Stored data
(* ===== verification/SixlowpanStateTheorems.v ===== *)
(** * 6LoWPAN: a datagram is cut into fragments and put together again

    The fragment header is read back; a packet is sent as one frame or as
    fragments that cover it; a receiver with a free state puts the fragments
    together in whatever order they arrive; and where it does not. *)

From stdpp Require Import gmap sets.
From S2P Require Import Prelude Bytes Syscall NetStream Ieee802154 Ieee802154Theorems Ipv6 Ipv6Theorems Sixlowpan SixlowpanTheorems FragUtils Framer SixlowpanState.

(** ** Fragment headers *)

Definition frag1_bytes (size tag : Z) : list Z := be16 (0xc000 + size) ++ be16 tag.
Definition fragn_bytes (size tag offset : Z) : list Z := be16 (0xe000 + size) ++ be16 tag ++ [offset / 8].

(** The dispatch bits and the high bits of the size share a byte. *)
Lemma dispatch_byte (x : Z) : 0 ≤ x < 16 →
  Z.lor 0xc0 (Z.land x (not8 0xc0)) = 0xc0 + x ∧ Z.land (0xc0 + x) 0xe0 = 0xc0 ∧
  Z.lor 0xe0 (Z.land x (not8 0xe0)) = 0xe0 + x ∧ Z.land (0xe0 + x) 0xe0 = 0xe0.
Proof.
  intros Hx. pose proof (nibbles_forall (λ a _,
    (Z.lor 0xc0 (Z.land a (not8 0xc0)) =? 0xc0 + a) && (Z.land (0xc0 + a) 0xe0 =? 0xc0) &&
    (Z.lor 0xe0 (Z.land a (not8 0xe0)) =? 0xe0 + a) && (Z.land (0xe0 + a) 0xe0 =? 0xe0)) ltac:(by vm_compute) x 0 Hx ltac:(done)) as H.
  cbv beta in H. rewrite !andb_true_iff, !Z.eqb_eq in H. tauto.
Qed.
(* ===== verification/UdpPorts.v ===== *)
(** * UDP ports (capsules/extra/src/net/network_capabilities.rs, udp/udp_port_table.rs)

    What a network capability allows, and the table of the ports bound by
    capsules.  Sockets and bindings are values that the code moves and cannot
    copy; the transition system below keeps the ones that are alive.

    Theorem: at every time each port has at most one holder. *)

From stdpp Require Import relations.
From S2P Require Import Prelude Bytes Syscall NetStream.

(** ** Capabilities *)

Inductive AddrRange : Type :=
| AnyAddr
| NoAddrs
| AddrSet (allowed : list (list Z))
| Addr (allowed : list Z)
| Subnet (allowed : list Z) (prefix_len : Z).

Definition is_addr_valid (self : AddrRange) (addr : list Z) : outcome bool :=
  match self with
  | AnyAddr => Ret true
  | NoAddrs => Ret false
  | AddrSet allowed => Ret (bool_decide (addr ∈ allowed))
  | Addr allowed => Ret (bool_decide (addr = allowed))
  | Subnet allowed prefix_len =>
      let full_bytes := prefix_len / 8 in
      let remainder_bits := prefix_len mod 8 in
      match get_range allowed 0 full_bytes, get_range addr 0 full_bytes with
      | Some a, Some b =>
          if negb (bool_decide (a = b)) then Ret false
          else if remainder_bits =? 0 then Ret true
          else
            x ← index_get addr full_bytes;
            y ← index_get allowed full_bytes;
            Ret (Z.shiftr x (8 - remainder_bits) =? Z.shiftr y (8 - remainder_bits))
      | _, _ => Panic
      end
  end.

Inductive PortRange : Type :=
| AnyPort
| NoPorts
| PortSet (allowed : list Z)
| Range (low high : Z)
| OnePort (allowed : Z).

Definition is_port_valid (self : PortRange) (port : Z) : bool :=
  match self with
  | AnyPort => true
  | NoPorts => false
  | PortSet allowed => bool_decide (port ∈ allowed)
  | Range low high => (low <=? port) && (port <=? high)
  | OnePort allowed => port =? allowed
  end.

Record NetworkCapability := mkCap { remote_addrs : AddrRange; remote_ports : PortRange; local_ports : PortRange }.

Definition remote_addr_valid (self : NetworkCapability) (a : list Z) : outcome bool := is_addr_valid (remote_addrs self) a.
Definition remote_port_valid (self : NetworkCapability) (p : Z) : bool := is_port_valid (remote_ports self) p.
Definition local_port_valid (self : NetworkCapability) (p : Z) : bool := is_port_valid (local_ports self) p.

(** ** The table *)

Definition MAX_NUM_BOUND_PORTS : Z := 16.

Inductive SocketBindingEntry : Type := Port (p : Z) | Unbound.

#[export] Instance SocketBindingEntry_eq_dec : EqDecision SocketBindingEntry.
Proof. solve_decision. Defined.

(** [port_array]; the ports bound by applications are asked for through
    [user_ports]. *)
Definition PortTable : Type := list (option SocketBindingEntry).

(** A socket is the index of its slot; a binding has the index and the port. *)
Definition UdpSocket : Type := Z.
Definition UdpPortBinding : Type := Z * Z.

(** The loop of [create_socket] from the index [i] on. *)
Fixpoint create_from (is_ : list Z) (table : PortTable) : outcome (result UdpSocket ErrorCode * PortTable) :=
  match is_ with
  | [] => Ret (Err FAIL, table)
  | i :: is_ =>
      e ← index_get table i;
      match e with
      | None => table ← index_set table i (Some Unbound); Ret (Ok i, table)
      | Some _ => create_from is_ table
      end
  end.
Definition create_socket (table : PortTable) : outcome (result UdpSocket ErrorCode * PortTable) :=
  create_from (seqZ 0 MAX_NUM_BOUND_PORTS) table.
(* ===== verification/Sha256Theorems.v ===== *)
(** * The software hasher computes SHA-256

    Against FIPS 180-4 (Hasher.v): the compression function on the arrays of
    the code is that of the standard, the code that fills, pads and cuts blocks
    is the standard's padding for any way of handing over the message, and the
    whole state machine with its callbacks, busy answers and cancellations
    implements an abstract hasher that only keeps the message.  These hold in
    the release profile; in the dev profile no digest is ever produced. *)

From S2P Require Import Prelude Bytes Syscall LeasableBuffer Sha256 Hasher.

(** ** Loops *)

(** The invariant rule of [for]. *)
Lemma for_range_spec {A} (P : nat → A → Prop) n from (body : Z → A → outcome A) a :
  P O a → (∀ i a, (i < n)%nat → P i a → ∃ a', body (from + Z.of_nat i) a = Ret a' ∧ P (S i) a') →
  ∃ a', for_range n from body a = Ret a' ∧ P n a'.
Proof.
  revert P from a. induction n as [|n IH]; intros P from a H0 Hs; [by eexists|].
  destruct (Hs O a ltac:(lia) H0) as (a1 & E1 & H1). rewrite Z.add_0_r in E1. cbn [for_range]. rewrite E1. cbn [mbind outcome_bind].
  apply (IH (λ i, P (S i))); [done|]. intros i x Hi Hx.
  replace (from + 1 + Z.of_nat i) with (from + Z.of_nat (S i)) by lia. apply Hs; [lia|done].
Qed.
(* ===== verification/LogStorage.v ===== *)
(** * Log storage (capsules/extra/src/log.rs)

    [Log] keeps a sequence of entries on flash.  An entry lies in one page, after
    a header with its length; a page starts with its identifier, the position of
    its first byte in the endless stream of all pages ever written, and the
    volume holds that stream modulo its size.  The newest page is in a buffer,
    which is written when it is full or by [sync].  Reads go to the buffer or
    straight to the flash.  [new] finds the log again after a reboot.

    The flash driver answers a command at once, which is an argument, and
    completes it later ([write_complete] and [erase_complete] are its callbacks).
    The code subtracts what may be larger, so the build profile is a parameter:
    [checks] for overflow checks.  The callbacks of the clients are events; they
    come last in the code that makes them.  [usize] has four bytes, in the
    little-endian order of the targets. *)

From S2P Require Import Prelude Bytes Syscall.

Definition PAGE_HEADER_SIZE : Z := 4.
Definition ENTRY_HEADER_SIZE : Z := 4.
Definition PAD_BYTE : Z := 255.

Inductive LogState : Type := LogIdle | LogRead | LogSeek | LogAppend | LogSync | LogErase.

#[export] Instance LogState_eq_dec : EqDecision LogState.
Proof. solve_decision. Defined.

DIRECTIONS FOR THIS TASK:
Write out exactly the lines that fall from the line with "(Err FAIL, table)" to the line with "(** * The software hasher computes SHA-256" in the records above, keeping both ends.

FINISHED EXERCISE:
  | [] => Ret (Err FAIL, table)
  | i :: is_ =>
      e ← index_get table i;
      match e with
      | None => table ← index_set table i (Some Unbound); Ret (Ok i, table)
      | Some _ => create_from is_ table
      end
  end.
Definition create_socket (table : PortTable) : outcome (result UdpSocket ErrorCode * PortTable) :=
  create_from (seqZ 0 MAX_NUM_BOUND_PORTS) table.
(* ===== verification/Sha256Theorems.v ===== *)
(** * The software hasher computes SHA-256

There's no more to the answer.